Sunday, June 17, 2012

Sis. Sheryll, Birthday Greetings!

~ Sheryll Yap
How I long for the day
When Your purpose for my life 

Will be accomplished
When the mission You have assigned 

For me is done.
For it is then, I know,
You shall take me to be with You
To make me finally see 

the God of my life.
On that blessed day with the saints
I shall say before You:

"Thank You, O God, for always reminding me
Who You really are in our lives."

Saturday, May 5, 2012

Faith's Apparent Ridiculousness

"Faith has an apparent ridiculousness about it. You are not acting by faith if you are doing what everyone around you is doing. Faith always appears to defy the circumstances. It constitutes a risk and a venture."
~Ray Stedman
  from the sermon Is Anything Too Hard for God?

Friday, May 4, 2012

Laughing Revival, Barking in the Spirit, and True Spiritual Experience

"If a person’s emotional response is a biblically warranted response to the biblical message, then it is a “proper” experience. If someone is grieved by a sense of sin, as David was in Ps. 51, then it is a proper experience. If he runs around the church barking like a dog, most likely it is not."

Scripture and the Church's Two-Fold Need

"... because the church on earth consists of imperfectly sanctified sinners, there are always two defects in the lives of its members, both corporately and individually. These are ignorance and error, which cause omissions and mistakes in belief and behavior. The Church, therefore, has two constant needs; instruction in the truths by which it must live, and correction of the shortcomings by which its life is marred. Scripture is designed to meet this two-fold need... It is the church's responsibility to use Scripture for its intended purpose. That it does by complementary activities of exposition followed by reformation."
~ J. I. Packer
Fundamentalism and the Word of God, p.69

Sunday, April 29, 2012

Though Impeccable, the Incarnate God Worked Hard to Remain Sinless

"... but we have one who has been tempted in every way, just as we are--yet was without sin." (Hebrews 4:15, NIV 1984 )

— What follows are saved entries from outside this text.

(* ===== verification/UpdateCycles.v ===== *)
(** * UpdateCycles: breaking the cycles of the operation graph

    update_engine/payload_generator/cycle_breaker.{h,cc}.  [CycleBreaker] is a
    variant of Johnson's enumeration of elementary circuits that cuts an edge
    of every circuit it meets.  The object's fields are the record
    [CycleBreaker]; a [std::set] is the list of its elements in order.  The
    counter that paces the log messages is left out.  The theorem: whatever
    the graph, the edges cut are edges of it, and without them the graph has
    no cycle. *)
From Stdlib Require Import Sorted.
From stdpp Require Import relations sets.
From S2P Require Import Prelude UpdateExtents UpdateGraph UpdateTarjan.

Record CycleBreaker := mkBreaker {
  blocked : list bool;
  current_vertex : Index;
  cb_stack : list Index;
  subgraph : Graph;
  blocked_graph : Graph;
  cut_edges : list Edge;
  skipped_ops : nat;
}.

Definition CycleBreaker_new : CycleBreaker := mkBreaker [] 0 [] [] [] [] 0.

Definition cb_set_blocked (f : list bool -> list bool) (s : CycleBreaker) : CycleBreaker :=
  mkBreaker (f (blocked s)) (current_vertex s) (cb_stack s) (subgraph s) (blocked_graph s)
    (cut_edges s) (skipped_ops s).
Definition cb_set_stack (l : list Index) (s : CycleBreaker) : CycleBreaker :=
  mkBreaker (blocked s) (current_vertex s) l (subgraph s) (blocked_graph s)
    (cut_edges s) (skipped_ops s).
Definition cb_set_blocked_graph (f : Graph -> Graph) (s : CycleBreaker) : CycleBreaker :=
  mkBreaker (blocked s) (current_vertex s) (cb_stack s) (subgraph s) (f (blocked_graph s))
    (cut_edges s) (skipped_ops s).
Definition cb_set_cut_edges (l : list Edge) (s : CycleBreaker) : CycleBreaker :=
  mkBreaker (blocked s) (current_vertex s) (cb_stack s) (subgraph s) (blocked_graph s)
    l (skipped_ops s).

(** [std::set<Vertex::Index>::insert] *)
Fixpoint index_insert (k : Index) (l : list Index) : list Index :=
  match l with
  | [] => [k]
  | j :: l' => if (k <? j)%nat then k :: l else if (j <? k)%nat then j :: index_insert k l' else l
  end.

(** The order of pairs, and [std::set<Edge>::insert]. *)
Definition edge_ltb (a b : Edge) : bool :=
  (fst a <? fst b)%nat || ((fst a =? fst b)%nat && (snd a <? snd b)%nat).

Fixpoint edge_set_insert (e : Edge) (l : list Edge) : list Edge :=
  match l with
  | [] => [e]
  | d :: l' => if edge_ltb e d then e :: l else if edge_ltb d e then d :: edge_set_insert e l' else l
  end.

(** The edges between neighbours of a path. *)
Definition path_edges (l : list Index) : list Edge := zip l (tail l).

Definition kMaxEdgesToConsider : nat := 2.
(** Replace the temporary blocks of one cut. *)
Definition place_cut (dst : Index) (s : Graph * ExtentRanges) (cut : CutEdgeVertexes)
    : outcome (Graph * ExtentRanges) :=
  let '(graph, scratch_ranges) := s in
  real_extents ← GetExtentsForBlockCount (BlocksInExtents (tmp_extents cut)) scratch_ranges;
  let scratch_ranges := SubtractExtents real_extents scratch_ranges in
  v ← of_option (graph !! dst);
  v ← SubstituteBlocks v (tmp_extents cut) real_extents;
  let graph := <[dst := v]> graph in
  _ ← of_option (graph !! new_vertex cut);
  Ret (alter (fun v => set_aop (set_dst_extents real_extents (aop v)) v) (new_vertex cut) graph,
       scratch_ranges).

Definition AssignBlockForAdjoiningCuts (s : Assignment) (cuts : list CutEdgeVertexes) : outcome Assignment :=
  match cuts with
  | [] => Abort
  | first :: _ =>
      let dst := old_dst first in
      let blocks_needed :=
        fold_left (fun n cut => u64 (n + BlocksInExtents (tmp_extents cut))) cuts 0 in
      position ← of_option (reverse_op_indexes s !! dst);
      '(scratch_ranges, block_suppliers, scratch_blocks_found) ←
        loopM (find_scratch (a_graph s) blocks_needed) (drop (S position) (op_indexes s))
          (ExtentRanges_new, [], 0);
      if blocks scratch_ranges <? blocks_needed then ConvertCutsToFull s cuts else
      _ ← guard_that (blocks scratch_ranges =? scratch_blocks_found);
      graph ← foldM (add_supplier dst) block_suppliers (a_graph s);
      '(graph, _) ← foldM (place_cut dst) cuts (graph, scratch_ranges);
      Ret (mkAssignment graph (a_blob s) (op_indexes s) (reverse_op_indexes s))
  end.

(** The loop of [AssignTempBlocks], from the last cut to the first; [group]
    are cuts with the same destination. *)
Definition assign_group (s : Assignment * list CutEdgeVertexes) (cut : CutEdgeVertexes)
    : outcome (Assignment * list CutEdgeVertexes) :=
  let '(a, group) := s in
  match group with
  | [] => Ret (a, [cut])
  | first :: _ =>
      if decide (old_dst first = old_dst cut) then Ret (a, group ++ [cut])
      else a ← AssignBlockForAdjoiningCuts a group; Ret (a, [cut])
  end.

Definition AssignTempBlocks (s : Assignment) (cuts : list CutEdgeVertexes) : outcome Assignment :=
  _ ← check_that (negb (bool_decide (cuts = [])));
  '(s, group) ← foldM assign_group (reverse cuts) (s, []);
  AssignBlockForAdjoiningCuts s group.

(** ** The whole generator *)

(** [ConvertGraphToDag]: the graph, the blob file and the final order. *)
Definition ConvertGraphToDag (graph : Graph) (blob_file : Blob) (scratch_vertex : option Index)
    : outcome (Graph * Blob * list Index) :=
  '(edges, _) ← BreakCycles graph [] CycleBreaker_new;
  _ ← CheckGraph graph;
  '(graph, cuts) ← CutEdges graph edges;
  _ ← CheckGraph graph;
  final_order ← TopologicalSort graph;
  final_order ← MoveAndSortFullOpsToBack graph final_order;
  cuts ← SortCutsByTopoOrder final_order cuts;
  let s := mkAssignment graph blob_file final_order (GenerateReverseTopoOrderMap final_order) in
  s ← (if decide (cuts = []) then Ret s else AssignTempBlocks s cuts);
  '(graph, final_order) ←
    match scratch_vertex with
    | None => Ret (a_graph s, op_indexes s)
    | Some v =>
        position ← of_option (reverse_op_indexes s !! v);
        _ ← of_option (op_indexes s !! position);
        _ ← of_option (a_graph s !! v);
        Ret (alter (set_valid false) v (a_graph s), delete position (op_indexes s))
    end;
  no_temp ← NoTempBlocksRemain graph;
  _ ← check_that no_temp;
  Ret (graph, a_blob s, final_order).

(** Add the operations; the result of [AddInstallOpToGraph] is not looked at. *)
Definition add_operation (s : Graph * list Block) (op : AnnotatedOperation) : outcome (Graph * list Block) :=
  '(_, graph, blocks) ← AddInstallOpToGraph (fst s) None (Some (snd s)) op;
  Ret (graph, default [] blocks).

Definition ResolveReadAfterWriteDependencies (old_size new_size partition_size block_size : Z)
    (blob_file : Blob) (aops : list AnnotatedOperation) : outcome (list AnnotatedOperation * Blob) :=
  let count := Z.max old_size new_size / block_size in
  '(graph, blocks) ← foldM add_operation aops ([], replicate (Z.to_nat count) Block_new);
  _ ← CheckGraph graph;
  let '(scratch_vertex, graph) :=
    if count <? partition_size / block_size
    then (Some (length graph),
          graph ++ [CreateScratchNode count (partition_size / block_size - count) Vertex_new])
    else (None, graph) in
  _ ← CheckGraph graph;
  graph ← CreateEdges graph blocks;
  _ ← CheckGraph graph;
  '(graph, blob_file, final_order) ← ConvertGraphToDag graph blob_file scratch_vertex;
  aops ← foldM (fun aops i => v ← of_option (graph !! i); Ret (aops ++ [aop v])) final_order [];
  Ret (aops, blob_file).
End Generator.
(* ===== verification/UpdateAssign.v ===== *)
(** * UpdateAssign: handling a group of cuts

    [AssignBlockForAdjoiningCuts] of UpdateInplace: the cuts of one reader
    either all get scratch blocks, or the reader is made a full operation and
    moved to the end.  Both keep the [plan] of UpdatePlan. *)
From stdpp Require Import gmap relations sets.
From S2P Require Import Prelude UpdateExtents UpdateGraph UpdateTarjan UpdateCycles UpdateInplace UpdateViews.
From S2P Require Import UpdateBuild UpdateCuts UpdateOrder UpdateScratch UpdatePlan.

Section Assign.
Context (n p : Z) (g0 : Graph) (B : built n p g0) (Hp : 0 <= n <= p /\ p < kTempBlockStart).
Context (cs : list CutEdgeVertexes) (K : cuts_ok g0 cs).
Context (full_op : list Z -> InstallOperation -> Prop).

Abbreviation cut_blocks c := (needs g0 (old_src c) (old_dst c)).
Abbreviation plan := (plan p g0 cs full_op).

(** The cuts of the reader [b]. *)
Record group_ok (cv : list Index) (done group : list CutEdgeVertexes) (b : Index) : Prop := {
  gr_ne : group <> [];
  gr_NoDup : NoDup group;
  gr_cv : b ∉ cv;
  gr_all : forall c, c ∈ cs -> old_dst c = b <-> c ∈ group;
  gr_in : forall c, c ∈ group -> c ∈ cs /\ c ∉ done;
}.

Section Group.
Context (cv : list Index) (done : list CutEdgeVertexes) (g : Graph) (l : list Index) (P : plan cv done g l).
Context (group : list CutEdgeVertexes) (b : Index) (G : group_ok cv done group b).

Lemma group_cut c : c ∈ group -> c ∈ cs /\ c ∉ done /\ old_dst c = b.
Proof. intros Hc. destruct (gr_in _ _ _ _ G c Hc). split_and!; try done. by apply (gr_all _ _ _ _ G). Qed.
(* ===== verification/UpdateRun.v ===== *)
(** * UpdateRun: the operations of an in-place update run on one device

    The contract of [ResolveReadAfterWriteDependencies] of UpdateInplace: the
    operations it returns, run one after the other on the device that holds
    the old image, leave the new image, although they overwrite what later
    ones read.  [plan] of UpdatePlan holds at the start and when all cuts are
    handled; from it follows what every operation reads and what is left. *)
From stdpp Require Import gmap relations sets.
From S2P Require Import Prelude UpdateExtents UpdateGraph UpdateTarjan UpdateCycles UpdateInplace UpdateViews.
From S2P Require Import UpdateBuild UpdateCuts UpdateOrder UpdateScratch UpdatePlan UpdateAssign.

(** ** Devices *)

(** What is in each block of a device. *)
Abbreviation device C := (Z -> C).

Section Device.
Context {C : Type}.
(** What an operation makes of the content of its source blocks. *)
Context (produce : InstallOperation -> list C -> list C).

Definition write_blocks (bs : list Z) (xs : list C) (d : device C) : device C :=
  fold_left (fun d bx => fun b => if decide (b = fst bx) then snd bx else d b) (zip bs xs) d.

(** An operation reads all its source blocks, then writes its destination. *)
Definition perform (d : device C) (op : InstallOperation) : device C :=
  write_blocks (ExpandExtents (dst_extents op)) (produce op (d <$> ExpandExtents (src_extents op))) d.

Definition run (ops : list InstallOperation) (d : device C) : device C := fold_left perform ops d.

Lemma write_blocks_out bs xs d b : b ∉ bs -> write_blocks bs xs d b = d b.
Proof.
  unfold write_blocks. revert xs d. induction bs as [|b' bs IH]; intros xs d Hb; [done|]. destruct xs as [|x xs]; [done|].
  apply not_elem_of_cons in Hb as [Hne Hb]. simpl. rewrite IH by done. simpl. by rewrite decide_False.
Qed.

Lemma write_blocks_in bs xs d j b x :
  NoDup bs -> bs !! j = Some b -> xs !! j = Some x -> write_blocks bs xs d b = x.
Proof.
  unfold write_blocks. intros Hnd. revert xs d j. induction Hnd as [|b' bs Hb' Hnd IH]; intros xs d j; [done|].
  destruct xs as [|x' xs]; [done|]. destruct j as [|j]; simpl; intros Hb Hx; simplify_eq; [|by apply (IH xs _ j)].
  etransitivity; [by apply write_blocks_out|]. simpl. by rewrite decide_True.
Qed.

"... though Jesus did not sin, we must not infer that life was easy for him. His sinlessness was, at least in part, an earned sinlessness as he gained victory after victory in the constant battle with temptation that life in this world entails."
 ~Leon Morris Hebrews to Revelation (EBC Vol.12)

Monday, April 16, 2012

An apologist should not be a lousy exegete

"The first skill that an apologist should seek to be developing is not that of a philosopher but that of an exegete"
~James R. White

Saturday, April 7, 2012

Genesis 9:3-- a verse for animal rights advocates

"Everything that lives and moves will be food for you. Just as I gave you the green plants, I now give you everything."


Sunday, January 1, 2012

New Year's Resolutions Must Be Built Upon Biblical Convictions

"True biblical conviction is always lived out. Conviction that is not lived, that does not rule my everyday life, is not really conviction. if my heart knows, understands, acknowledges and has submitted to what is right, it will difinitely show in the decision I make daily."

"A person who does not have biblical convictions does not have an internal restraint system. This person will do right when under a watchful eye, or when under external pressure. However, when these external motivators are removed, this person will behave very differently."